● Exercise prompt: Below are the entries to work from; restate word for word the portion that opens with the line containing "Python text ([str])" and closes with the line containing "The completion service", keeping both.

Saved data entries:
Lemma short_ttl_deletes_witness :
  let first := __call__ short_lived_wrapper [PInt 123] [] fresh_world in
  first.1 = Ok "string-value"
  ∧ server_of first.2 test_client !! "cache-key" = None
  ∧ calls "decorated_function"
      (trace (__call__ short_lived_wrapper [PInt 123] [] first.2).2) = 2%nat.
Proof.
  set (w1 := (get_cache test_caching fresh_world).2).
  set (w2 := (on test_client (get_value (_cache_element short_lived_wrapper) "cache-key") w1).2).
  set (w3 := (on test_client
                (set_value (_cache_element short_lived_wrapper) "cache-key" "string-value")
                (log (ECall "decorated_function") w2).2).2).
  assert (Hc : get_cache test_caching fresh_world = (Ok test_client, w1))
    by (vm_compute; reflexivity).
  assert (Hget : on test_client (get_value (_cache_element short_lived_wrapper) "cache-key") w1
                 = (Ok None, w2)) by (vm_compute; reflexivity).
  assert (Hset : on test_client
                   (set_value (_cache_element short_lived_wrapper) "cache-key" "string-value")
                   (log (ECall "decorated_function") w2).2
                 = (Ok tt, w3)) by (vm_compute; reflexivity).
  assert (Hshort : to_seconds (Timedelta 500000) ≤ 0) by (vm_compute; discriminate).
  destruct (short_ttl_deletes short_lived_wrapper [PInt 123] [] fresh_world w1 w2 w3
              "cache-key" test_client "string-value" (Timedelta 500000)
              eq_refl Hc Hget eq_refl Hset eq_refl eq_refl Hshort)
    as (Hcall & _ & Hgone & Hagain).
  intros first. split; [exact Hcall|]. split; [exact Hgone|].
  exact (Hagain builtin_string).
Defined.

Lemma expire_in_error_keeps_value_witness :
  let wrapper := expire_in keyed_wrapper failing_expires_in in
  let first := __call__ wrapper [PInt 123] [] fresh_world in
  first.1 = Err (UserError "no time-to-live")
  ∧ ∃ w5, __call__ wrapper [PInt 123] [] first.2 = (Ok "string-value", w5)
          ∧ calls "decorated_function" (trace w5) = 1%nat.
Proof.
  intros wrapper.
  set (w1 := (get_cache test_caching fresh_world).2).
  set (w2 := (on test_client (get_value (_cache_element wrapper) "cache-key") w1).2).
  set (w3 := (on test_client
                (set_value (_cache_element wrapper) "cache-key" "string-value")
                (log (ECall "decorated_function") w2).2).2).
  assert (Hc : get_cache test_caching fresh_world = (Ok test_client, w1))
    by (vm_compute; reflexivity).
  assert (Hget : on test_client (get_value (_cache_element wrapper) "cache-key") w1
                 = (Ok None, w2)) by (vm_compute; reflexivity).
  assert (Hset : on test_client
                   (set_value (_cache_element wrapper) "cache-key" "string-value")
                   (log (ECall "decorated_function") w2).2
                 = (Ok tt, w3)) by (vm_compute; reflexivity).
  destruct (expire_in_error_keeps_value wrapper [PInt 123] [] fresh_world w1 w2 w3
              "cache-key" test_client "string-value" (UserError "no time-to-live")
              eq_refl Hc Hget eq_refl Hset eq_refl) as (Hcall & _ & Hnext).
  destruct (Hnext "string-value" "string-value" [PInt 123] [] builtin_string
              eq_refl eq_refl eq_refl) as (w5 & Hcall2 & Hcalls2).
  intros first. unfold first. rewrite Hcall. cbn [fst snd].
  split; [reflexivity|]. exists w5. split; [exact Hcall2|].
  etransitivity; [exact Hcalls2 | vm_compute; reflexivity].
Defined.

--

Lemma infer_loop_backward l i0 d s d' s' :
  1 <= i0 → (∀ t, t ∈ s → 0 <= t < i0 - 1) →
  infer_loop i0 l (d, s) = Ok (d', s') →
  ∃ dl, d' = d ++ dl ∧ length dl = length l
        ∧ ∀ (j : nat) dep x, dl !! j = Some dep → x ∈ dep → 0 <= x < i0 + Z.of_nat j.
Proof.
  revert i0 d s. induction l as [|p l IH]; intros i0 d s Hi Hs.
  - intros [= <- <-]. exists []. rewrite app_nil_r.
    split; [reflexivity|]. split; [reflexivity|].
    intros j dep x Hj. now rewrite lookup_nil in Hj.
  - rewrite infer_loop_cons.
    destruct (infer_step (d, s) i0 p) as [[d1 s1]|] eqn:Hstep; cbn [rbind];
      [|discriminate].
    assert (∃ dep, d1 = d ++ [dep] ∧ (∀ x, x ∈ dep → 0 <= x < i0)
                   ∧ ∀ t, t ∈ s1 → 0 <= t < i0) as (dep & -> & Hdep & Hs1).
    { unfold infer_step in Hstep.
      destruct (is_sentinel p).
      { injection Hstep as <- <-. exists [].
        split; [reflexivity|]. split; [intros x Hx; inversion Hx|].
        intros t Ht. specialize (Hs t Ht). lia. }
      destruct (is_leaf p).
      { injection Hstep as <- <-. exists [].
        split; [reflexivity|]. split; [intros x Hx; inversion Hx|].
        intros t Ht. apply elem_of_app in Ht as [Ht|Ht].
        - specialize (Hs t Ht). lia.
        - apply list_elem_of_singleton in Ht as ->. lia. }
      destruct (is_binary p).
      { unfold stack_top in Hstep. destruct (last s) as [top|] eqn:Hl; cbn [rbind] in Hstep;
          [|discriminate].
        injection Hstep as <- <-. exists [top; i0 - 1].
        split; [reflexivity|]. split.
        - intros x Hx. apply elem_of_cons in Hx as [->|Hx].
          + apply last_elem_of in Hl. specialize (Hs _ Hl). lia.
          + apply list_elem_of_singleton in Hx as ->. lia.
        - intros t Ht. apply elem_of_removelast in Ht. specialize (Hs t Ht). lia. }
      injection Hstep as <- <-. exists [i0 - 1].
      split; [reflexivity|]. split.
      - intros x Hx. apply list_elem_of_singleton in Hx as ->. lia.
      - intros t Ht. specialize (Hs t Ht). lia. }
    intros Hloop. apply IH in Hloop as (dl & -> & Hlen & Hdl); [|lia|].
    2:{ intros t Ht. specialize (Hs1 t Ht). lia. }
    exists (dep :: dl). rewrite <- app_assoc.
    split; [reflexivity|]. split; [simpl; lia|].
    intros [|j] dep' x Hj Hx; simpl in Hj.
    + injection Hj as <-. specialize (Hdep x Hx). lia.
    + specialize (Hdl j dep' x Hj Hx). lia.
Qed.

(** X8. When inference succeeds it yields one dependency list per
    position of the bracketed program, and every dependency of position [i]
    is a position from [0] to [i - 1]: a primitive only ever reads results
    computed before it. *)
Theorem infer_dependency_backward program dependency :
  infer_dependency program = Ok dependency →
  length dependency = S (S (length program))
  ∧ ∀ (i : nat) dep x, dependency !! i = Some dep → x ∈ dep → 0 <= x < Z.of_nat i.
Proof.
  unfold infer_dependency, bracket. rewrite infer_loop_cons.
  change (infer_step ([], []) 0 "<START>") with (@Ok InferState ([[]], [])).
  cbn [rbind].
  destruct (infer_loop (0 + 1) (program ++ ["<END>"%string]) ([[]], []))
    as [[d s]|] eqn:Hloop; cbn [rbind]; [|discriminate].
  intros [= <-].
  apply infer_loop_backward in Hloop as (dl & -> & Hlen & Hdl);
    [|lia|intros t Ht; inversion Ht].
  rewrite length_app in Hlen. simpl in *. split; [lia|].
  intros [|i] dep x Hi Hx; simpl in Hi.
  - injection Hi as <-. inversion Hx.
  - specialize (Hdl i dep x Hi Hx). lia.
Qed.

--

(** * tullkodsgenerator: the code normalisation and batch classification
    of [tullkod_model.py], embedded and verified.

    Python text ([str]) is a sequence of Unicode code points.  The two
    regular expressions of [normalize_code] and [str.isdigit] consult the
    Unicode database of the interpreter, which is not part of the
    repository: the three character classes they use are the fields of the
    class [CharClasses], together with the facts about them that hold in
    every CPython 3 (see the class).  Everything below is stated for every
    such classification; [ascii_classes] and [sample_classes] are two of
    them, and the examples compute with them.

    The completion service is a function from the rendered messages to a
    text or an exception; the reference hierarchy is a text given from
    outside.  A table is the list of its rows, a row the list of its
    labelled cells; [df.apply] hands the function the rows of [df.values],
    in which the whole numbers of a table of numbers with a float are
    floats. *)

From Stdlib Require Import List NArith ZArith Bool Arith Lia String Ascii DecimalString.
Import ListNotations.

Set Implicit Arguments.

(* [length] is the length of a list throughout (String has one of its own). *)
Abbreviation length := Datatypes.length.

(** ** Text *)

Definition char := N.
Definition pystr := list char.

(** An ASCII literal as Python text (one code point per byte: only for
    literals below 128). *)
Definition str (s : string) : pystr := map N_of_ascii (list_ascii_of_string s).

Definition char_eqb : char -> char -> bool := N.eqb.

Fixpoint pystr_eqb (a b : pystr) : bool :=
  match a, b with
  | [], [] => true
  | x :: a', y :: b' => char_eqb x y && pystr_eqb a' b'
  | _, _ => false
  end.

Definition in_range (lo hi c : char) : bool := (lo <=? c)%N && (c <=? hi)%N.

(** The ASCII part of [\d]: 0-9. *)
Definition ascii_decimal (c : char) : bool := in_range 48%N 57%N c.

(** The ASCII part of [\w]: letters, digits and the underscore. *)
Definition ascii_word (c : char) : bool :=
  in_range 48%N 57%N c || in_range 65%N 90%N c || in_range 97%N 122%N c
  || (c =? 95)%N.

● Answer area:
    Python text ([str]) is a sequence of Unicode code points.  The two
    regular expressions of [normalize_code] and [str.isdigit] consult the
    Unicode database of the interpreter, which is not part of the
    repository: the three character classes they use are the fields of the
    class [CharClasses], together with the facts about them that hold in
    every CPython 3 (see the class).  Everything below is stated for every
    such classification; [ascii_classes] and [sample_classes] are two of
    them, and the examples compute with them.

    The completion service is a function from the rendered messages to a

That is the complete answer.